### [Saved data entries]
....

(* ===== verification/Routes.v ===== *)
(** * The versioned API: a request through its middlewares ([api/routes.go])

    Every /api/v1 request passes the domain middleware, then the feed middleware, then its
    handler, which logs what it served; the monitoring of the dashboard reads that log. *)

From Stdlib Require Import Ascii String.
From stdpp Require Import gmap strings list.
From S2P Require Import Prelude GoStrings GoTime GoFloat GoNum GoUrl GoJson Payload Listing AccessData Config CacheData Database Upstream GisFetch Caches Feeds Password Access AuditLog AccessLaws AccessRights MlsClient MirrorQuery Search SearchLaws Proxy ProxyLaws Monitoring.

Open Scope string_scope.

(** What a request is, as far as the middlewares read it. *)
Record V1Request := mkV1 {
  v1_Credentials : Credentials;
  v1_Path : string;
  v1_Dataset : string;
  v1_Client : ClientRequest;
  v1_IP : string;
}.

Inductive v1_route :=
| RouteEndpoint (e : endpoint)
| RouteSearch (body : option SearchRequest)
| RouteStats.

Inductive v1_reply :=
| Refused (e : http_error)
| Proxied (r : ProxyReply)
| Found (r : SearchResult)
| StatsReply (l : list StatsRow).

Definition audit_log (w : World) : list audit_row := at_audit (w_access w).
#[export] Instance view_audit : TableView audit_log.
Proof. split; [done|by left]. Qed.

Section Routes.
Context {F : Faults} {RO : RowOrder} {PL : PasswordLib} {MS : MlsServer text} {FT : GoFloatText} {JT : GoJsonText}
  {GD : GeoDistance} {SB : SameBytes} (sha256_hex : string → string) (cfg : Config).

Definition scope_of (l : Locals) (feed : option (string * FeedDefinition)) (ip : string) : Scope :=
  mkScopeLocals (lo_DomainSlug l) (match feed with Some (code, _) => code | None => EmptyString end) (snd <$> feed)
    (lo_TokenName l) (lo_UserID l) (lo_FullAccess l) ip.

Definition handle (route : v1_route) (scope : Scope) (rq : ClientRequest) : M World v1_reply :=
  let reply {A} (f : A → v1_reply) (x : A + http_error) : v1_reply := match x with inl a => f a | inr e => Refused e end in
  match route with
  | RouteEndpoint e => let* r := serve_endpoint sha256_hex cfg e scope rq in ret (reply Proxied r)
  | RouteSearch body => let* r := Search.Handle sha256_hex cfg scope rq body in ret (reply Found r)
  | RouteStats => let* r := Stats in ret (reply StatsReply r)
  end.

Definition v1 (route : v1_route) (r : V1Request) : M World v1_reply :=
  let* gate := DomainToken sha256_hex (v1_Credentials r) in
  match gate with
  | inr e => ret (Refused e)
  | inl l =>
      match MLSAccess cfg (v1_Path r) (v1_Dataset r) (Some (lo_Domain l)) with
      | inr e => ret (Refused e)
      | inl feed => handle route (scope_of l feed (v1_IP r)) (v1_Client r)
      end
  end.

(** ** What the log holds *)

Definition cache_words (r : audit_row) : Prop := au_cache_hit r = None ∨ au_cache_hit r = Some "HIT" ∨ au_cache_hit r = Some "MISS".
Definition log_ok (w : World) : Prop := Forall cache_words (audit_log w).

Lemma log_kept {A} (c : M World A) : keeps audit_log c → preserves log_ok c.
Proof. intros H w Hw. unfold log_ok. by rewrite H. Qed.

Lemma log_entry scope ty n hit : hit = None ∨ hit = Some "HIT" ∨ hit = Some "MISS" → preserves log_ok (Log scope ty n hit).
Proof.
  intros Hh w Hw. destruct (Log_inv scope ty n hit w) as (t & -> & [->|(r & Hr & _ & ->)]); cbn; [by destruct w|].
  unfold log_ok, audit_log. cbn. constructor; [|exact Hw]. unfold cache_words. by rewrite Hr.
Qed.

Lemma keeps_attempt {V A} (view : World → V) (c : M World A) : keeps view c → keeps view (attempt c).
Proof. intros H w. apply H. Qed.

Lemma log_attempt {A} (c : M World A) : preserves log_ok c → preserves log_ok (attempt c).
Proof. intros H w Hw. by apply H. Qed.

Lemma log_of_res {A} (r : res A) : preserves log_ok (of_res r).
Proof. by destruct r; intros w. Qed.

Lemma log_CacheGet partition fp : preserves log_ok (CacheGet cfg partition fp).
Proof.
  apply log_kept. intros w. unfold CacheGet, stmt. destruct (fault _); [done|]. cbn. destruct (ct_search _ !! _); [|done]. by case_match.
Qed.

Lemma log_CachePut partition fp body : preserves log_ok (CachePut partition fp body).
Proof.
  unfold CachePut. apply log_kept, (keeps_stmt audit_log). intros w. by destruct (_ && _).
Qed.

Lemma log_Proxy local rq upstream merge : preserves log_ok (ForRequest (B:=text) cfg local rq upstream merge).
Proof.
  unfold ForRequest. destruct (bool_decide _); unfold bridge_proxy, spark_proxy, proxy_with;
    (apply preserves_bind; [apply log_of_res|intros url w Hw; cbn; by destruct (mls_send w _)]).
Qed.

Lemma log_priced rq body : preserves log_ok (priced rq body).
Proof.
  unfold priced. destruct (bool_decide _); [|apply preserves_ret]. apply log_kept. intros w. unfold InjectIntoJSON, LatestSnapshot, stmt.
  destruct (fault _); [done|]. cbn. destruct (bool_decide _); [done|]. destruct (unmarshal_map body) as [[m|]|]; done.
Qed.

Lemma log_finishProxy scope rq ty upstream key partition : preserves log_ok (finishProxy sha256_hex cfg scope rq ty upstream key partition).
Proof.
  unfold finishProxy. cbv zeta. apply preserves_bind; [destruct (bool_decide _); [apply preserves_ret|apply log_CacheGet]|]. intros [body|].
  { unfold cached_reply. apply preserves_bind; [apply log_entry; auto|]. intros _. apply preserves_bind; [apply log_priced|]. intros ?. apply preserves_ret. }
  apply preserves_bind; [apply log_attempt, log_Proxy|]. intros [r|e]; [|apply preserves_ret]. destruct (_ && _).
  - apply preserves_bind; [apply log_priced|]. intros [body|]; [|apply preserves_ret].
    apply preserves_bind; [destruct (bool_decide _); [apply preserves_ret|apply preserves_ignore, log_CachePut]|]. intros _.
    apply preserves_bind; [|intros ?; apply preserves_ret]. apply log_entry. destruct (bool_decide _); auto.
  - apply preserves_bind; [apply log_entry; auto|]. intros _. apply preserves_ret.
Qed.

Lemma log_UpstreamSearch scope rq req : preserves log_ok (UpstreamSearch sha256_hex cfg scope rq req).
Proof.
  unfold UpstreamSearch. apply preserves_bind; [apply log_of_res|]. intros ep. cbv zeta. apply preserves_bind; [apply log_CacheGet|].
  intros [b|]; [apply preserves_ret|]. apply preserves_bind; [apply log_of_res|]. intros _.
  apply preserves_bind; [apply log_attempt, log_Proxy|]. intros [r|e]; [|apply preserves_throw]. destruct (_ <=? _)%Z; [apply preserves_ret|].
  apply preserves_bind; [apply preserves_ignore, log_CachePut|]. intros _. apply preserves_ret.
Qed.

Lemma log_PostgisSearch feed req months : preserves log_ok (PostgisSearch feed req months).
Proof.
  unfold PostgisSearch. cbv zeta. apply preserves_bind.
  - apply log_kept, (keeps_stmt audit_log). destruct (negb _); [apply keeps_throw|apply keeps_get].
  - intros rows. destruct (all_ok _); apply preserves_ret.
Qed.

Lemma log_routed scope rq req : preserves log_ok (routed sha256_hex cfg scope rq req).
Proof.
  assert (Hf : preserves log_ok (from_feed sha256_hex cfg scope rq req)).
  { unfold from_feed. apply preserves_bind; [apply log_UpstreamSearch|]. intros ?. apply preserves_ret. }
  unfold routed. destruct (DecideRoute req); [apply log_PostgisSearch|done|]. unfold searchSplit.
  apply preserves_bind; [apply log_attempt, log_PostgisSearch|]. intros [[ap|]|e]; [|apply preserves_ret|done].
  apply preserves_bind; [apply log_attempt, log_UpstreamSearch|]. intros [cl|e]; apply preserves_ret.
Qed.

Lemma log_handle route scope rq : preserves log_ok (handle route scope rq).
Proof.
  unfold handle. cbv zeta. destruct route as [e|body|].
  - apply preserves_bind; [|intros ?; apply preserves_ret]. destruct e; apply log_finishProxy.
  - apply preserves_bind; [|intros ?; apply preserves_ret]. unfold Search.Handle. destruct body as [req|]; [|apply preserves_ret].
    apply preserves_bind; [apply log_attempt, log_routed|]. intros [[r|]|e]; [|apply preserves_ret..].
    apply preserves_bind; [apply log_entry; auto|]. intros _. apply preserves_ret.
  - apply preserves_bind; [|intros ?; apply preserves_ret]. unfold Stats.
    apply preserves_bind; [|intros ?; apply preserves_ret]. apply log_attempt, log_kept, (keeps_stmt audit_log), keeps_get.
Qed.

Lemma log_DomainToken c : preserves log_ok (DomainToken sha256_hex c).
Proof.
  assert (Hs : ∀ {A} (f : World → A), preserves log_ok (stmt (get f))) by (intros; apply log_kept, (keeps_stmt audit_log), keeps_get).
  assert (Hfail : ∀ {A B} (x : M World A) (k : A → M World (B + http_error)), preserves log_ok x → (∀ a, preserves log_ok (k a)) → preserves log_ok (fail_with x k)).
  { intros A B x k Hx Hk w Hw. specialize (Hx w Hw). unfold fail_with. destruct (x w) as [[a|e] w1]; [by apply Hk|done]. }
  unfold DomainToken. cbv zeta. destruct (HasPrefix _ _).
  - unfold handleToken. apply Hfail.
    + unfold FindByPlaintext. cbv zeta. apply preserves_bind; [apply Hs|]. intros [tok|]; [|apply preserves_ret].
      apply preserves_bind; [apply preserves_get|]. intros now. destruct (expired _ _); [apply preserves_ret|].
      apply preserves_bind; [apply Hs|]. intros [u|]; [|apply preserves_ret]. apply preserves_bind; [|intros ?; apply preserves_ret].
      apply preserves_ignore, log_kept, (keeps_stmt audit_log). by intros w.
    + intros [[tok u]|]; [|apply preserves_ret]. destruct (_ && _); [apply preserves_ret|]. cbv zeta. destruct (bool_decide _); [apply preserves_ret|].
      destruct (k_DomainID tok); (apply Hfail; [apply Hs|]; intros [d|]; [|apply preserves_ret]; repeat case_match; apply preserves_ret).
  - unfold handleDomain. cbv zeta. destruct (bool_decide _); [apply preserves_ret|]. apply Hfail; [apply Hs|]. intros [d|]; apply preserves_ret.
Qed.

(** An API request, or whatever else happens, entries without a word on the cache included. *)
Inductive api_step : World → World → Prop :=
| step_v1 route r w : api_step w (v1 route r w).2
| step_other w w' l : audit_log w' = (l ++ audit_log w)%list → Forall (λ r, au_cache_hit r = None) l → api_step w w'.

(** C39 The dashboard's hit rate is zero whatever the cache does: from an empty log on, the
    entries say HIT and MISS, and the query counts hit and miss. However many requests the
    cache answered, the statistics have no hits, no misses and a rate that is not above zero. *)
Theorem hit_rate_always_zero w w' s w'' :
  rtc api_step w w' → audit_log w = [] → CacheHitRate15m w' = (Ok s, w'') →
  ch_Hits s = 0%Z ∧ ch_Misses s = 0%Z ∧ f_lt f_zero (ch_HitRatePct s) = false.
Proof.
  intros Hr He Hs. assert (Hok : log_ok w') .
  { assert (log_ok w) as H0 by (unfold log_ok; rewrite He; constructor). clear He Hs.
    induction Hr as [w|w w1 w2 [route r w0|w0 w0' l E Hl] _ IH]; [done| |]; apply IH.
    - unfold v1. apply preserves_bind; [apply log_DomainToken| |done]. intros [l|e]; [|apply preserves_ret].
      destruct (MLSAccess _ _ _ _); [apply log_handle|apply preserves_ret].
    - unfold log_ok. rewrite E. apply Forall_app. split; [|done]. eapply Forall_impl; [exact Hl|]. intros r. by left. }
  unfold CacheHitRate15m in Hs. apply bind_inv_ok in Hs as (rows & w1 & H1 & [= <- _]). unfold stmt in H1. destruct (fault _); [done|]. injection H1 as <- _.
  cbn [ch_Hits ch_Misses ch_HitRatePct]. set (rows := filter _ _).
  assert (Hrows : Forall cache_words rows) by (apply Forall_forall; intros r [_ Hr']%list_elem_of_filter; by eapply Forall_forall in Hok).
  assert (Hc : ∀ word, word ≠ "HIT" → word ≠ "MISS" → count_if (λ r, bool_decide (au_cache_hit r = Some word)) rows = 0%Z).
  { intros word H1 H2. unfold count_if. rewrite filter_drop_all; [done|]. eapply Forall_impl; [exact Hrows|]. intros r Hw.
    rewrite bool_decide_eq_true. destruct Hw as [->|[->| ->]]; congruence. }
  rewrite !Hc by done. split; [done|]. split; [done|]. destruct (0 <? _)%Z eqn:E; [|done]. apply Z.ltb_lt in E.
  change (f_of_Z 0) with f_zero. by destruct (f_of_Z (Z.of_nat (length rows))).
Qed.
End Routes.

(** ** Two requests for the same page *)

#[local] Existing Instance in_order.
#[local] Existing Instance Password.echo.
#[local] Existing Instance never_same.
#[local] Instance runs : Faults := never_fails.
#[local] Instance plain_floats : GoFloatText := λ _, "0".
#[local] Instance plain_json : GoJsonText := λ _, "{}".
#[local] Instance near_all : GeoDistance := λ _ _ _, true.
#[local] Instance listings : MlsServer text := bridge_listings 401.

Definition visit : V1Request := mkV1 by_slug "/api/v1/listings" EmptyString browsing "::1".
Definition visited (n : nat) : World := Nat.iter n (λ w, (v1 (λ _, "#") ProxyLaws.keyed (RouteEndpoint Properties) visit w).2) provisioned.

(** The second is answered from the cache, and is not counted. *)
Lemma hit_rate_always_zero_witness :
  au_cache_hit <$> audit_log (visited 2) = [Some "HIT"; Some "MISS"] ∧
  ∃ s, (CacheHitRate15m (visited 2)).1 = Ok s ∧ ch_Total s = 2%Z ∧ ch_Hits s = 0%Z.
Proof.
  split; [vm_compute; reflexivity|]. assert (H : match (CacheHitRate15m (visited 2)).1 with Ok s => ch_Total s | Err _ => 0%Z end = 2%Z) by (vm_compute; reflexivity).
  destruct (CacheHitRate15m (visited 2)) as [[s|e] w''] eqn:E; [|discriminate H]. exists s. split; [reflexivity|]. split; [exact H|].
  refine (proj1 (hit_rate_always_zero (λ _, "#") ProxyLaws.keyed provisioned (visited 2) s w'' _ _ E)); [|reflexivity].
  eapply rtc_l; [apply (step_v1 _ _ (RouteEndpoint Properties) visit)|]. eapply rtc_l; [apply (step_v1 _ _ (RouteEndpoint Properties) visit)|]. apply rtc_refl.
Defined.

....

Which lines should be output? Exactly those from the first line of the data through the line containing "From stdpp Require Import gmap strings list.", inclusive.

(* ===== verification/Routes.v ===== *)
(** * The versioned API: a request through its middlewares ([api/routes.go])

    Every /api/v1 request passes the domain middleware, then the feed middleware, then its
    handler, which logs what it served; the monitoring of the dashboard reads that log. *)

From Stdlib Require Import Ascii String.
From stdpp Require Import gmap strings list.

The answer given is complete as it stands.